──────── DATA FOR ANALYSIS ────────

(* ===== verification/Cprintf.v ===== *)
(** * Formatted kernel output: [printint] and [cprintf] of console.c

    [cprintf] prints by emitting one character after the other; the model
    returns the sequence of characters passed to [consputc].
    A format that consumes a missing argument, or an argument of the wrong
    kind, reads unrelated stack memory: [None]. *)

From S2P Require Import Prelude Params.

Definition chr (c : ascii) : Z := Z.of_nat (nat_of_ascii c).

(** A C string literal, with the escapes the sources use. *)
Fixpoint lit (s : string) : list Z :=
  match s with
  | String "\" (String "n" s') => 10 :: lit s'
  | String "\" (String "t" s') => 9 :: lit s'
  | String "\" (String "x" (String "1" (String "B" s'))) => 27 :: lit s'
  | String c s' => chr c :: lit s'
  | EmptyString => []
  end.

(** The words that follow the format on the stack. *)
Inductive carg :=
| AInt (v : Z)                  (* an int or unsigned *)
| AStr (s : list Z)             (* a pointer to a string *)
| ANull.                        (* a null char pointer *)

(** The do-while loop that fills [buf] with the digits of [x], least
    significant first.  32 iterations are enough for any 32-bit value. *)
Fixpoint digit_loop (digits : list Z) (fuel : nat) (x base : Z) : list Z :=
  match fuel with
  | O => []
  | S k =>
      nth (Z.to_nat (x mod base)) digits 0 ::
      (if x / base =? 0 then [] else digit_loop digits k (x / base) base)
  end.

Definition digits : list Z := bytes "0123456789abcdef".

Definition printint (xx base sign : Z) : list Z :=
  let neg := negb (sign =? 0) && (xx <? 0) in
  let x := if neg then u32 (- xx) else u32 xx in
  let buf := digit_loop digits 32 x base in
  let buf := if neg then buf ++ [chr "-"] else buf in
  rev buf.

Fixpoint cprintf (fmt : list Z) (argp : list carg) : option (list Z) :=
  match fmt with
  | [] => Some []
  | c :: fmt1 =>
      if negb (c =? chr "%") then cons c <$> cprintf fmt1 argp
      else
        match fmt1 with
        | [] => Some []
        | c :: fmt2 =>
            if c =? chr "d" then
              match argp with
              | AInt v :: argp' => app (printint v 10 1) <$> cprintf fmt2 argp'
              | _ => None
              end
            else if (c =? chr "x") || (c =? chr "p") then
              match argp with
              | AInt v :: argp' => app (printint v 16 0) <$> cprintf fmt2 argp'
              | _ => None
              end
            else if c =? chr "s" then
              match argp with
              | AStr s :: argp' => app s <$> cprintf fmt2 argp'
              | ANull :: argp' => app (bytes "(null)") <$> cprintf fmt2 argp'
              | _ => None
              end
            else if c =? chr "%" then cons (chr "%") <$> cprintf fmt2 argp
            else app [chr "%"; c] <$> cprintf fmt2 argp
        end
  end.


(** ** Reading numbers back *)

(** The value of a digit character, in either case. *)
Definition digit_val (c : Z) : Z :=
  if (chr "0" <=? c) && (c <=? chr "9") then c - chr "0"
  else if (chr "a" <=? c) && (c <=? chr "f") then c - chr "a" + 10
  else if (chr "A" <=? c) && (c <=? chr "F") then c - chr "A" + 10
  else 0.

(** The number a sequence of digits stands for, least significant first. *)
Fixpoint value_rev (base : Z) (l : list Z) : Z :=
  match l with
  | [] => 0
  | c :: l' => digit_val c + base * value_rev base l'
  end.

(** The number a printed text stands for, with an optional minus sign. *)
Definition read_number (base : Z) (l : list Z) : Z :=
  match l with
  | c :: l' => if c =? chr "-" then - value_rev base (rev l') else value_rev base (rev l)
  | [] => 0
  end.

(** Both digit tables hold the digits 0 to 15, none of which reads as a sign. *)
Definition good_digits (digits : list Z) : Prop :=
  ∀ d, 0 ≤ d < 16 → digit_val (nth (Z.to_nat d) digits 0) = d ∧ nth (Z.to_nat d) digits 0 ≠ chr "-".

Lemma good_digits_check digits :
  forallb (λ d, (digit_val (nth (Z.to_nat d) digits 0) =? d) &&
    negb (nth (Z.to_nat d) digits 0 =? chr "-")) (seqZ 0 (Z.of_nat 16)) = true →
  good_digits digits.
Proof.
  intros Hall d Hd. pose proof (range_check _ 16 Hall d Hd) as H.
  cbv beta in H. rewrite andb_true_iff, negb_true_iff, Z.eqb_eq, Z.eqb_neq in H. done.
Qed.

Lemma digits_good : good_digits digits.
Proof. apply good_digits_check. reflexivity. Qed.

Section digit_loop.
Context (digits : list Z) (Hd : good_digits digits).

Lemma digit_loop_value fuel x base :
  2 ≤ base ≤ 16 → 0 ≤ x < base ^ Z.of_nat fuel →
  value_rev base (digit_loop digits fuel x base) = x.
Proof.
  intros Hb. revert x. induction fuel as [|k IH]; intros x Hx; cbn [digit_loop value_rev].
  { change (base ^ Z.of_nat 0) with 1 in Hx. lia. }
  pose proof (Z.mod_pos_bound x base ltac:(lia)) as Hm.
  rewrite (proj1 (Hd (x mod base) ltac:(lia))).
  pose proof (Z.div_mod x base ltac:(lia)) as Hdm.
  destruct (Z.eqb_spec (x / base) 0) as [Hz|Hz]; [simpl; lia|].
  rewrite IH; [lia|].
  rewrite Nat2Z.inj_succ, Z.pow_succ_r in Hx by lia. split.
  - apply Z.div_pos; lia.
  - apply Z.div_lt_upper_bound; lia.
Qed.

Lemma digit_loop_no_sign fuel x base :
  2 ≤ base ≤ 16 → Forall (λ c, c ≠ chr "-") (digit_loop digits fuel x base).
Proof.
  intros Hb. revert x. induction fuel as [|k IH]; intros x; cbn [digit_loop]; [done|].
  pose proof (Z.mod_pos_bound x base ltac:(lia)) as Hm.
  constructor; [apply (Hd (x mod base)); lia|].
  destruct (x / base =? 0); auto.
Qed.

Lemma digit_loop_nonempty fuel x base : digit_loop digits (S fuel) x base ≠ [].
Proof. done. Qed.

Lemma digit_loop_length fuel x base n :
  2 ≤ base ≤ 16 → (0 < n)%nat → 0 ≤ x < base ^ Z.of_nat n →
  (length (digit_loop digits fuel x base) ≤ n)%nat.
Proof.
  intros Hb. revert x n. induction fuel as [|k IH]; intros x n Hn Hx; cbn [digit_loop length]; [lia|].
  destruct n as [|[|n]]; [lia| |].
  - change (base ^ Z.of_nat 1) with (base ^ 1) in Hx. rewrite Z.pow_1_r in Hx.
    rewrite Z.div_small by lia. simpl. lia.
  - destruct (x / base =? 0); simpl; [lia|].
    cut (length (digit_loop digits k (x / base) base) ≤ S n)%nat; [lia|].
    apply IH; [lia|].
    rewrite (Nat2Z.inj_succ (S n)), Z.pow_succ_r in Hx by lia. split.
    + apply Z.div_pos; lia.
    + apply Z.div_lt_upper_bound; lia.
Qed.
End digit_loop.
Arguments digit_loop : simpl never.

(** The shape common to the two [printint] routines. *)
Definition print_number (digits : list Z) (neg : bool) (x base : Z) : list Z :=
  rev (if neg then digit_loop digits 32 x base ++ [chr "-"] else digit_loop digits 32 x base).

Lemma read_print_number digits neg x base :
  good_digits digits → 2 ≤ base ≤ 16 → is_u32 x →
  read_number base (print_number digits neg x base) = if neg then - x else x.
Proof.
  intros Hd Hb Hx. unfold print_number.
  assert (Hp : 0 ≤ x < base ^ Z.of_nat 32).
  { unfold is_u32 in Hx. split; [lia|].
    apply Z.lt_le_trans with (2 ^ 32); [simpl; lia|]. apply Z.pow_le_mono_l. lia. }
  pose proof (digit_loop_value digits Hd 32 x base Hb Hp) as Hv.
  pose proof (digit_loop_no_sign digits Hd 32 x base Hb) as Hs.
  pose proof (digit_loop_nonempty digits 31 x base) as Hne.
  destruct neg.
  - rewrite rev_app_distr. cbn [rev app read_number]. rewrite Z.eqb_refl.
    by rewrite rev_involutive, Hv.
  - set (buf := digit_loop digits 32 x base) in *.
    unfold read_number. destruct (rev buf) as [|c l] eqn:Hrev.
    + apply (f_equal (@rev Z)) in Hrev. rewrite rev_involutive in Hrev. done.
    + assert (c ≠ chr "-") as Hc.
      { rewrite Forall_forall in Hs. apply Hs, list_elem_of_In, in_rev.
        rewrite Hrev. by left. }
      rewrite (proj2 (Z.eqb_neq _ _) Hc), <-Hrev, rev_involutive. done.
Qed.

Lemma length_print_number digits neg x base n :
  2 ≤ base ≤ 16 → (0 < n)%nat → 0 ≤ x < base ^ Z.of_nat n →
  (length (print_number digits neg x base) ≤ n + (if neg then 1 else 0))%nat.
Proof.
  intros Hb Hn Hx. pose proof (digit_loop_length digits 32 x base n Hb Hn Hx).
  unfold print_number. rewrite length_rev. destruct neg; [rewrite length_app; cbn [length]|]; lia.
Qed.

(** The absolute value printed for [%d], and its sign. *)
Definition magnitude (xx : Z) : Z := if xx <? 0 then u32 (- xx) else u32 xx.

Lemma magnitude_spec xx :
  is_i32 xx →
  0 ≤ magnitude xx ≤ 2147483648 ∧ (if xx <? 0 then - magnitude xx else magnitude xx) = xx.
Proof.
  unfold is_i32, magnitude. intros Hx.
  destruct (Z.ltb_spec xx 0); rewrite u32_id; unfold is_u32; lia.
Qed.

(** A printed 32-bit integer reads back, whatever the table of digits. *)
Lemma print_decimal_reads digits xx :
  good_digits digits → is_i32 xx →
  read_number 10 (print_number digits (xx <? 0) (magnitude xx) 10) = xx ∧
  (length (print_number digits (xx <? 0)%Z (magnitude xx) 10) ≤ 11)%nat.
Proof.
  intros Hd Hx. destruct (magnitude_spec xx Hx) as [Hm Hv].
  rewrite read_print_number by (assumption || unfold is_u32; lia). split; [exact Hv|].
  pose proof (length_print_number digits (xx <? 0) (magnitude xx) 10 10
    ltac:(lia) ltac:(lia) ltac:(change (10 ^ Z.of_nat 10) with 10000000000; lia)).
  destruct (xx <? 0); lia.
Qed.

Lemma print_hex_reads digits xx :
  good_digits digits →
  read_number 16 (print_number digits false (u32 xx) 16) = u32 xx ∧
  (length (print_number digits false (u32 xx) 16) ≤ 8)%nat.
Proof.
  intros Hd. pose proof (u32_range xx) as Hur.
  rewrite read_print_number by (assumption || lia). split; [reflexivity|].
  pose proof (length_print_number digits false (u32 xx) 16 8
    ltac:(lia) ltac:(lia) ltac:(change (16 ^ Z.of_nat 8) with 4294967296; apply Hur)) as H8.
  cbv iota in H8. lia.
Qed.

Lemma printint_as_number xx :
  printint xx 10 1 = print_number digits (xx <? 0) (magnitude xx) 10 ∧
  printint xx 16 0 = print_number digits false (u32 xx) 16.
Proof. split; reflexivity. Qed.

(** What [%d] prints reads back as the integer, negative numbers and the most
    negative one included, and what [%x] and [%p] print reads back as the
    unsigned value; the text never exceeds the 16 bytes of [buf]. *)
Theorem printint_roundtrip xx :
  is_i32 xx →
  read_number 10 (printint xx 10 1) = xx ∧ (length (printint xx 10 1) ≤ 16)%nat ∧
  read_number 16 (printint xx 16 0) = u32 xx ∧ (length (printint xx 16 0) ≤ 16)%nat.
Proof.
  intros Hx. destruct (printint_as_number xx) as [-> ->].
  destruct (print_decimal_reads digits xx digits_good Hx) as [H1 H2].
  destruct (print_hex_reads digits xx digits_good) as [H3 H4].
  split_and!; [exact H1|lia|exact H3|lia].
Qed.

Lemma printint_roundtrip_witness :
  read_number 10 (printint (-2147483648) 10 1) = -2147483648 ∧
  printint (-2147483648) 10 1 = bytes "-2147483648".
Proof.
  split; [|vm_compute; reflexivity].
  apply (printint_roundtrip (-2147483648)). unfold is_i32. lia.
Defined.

────────

### TASK GOAL
Above are records; repeat only the lines starting at the line with "let buf := if" and ending at the line with "match fmt1 with", exactly as they appear, both included.

### WRITTEN REPLY
  let buf := if neg then buf ++ [chr "-"] else buf in
  rev buf.

Fixpoint cprintf (fmt : list Z) (argp : list carg) : option (list Z) :=
  match fmt with
  | [] => Some []
  | c :: fmt1 =>
      if negb (c =? chr "%") then cons c <$> cprintf fmt1 argp
      else
        match fmt1 with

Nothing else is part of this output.